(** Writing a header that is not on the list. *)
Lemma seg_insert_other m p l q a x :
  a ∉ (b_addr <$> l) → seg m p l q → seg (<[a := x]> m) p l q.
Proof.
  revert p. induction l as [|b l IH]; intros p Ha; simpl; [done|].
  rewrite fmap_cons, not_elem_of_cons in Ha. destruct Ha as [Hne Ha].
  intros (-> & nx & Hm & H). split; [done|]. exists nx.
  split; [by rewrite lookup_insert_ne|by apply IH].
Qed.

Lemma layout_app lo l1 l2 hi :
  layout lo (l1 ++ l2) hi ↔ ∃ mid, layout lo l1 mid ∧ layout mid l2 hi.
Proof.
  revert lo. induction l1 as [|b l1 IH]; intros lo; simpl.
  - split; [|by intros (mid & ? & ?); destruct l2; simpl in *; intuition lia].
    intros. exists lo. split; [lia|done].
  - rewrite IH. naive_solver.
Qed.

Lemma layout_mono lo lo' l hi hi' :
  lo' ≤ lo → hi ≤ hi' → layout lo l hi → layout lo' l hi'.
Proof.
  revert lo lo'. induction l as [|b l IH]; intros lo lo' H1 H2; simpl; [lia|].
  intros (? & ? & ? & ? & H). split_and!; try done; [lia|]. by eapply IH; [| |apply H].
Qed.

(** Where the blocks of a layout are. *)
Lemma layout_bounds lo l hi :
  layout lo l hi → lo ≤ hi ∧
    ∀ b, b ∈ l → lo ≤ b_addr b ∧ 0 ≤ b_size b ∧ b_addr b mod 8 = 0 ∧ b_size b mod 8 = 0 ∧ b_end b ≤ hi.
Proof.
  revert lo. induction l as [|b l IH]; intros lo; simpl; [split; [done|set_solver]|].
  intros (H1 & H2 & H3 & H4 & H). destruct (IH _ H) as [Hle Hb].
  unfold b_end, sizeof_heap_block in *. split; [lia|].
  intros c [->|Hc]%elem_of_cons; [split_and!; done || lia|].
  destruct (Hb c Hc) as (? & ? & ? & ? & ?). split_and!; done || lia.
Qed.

---+---

# TASK DESCRIPTION
Report the number of lines in the entries where the word "destruct" occurs, and add nothing else.

# THE ANSWER
4